[Saved data entries]
Content starts
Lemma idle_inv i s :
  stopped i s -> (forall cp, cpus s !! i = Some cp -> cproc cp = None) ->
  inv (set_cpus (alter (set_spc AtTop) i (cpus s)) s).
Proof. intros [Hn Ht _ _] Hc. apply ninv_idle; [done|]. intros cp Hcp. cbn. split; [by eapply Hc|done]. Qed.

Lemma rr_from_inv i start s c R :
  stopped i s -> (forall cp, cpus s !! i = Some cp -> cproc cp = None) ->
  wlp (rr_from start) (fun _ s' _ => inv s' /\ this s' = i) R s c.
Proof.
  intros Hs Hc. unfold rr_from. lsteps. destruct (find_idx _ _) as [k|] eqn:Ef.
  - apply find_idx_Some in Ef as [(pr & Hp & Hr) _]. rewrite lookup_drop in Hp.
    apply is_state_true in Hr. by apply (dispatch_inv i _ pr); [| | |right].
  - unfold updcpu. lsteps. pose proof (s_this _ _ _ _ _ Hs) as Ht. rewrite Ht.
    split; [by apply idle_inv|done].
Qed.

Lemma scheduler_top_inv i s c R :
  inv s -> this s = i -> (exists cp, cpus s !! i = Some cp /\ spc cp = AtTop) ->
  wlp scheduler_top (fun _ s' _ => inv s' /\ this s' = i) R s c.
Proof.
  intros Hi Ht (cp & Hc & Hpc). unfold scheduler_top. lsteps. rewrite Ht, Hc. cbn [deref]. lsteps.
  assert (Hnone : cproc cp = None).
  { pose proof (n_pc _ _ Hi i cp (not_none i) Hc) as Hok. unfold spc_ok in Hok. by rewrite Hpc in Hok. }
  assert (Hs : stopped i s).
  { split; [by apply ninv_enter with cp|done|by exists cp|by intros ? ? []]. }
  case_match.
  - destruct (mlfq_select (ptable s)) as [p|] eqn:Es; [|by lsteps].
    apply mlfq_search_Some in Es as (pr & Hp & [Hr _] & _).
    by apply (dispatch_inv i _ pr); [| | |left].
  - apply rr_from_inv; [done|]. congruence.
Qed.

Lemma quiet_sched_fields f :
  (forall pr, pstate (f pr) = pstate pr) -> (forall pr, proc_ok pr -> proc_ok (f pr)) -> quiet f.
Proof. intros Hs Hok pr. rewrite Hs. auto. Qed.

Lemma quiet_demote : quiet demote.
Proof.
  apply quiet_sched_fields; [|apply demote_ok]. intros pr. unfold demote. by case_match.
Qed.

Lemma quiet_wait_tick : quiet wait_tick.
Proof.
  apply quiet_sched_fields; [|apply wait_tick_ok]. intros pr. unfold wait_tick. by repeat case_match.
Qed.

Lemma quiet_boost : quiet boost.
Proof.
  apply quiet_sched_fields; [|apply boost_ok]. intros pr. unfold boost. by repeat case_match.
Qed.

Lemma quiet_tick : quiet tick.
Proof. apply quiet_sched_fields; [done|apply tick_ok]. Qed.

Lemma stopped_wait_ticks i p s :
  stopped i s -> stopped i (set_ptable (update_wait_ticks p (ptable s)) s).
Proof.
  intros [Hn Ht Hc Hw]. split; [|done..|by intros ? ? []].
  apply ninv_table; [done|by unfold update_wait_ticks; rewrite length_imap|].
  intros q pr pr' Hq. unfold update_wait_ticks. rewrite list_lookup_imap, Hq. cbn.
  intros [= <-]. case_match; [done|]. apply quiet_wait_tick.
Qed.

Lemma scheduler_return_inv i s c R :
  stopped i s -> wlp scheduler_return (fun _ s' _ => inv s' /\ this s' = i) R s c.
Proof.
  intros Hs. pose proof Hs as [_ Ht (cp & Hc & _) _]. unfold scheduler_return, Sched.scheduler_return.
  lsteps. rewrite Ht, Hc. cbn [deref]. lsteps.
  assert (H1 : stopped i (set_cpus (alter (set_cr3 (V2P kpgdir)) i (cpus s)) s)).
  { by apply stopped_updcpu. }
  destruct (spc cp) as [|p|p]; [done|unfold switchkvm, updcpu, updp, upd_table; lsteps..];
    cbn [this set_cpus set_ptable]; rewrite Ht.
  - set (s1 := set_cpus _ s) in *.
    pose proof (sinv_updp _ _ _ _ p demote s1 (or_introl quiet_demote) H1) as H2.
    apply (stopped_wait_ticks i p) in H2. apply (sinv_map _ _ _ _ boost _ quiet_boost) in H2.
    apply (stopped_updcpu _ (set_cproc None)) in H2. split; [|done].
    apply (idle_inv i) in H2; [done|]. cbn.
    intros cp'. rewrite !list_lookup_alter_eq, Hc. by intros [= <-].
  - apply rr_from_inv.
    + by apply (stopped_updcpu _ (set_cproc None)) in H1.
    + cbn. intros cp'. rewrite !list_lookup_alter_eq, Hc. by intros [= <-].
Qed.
Content ends
How to complete this task —
Total the lines of the data that include the word "split", and give that total as the sole response.

Result for this exercise —
5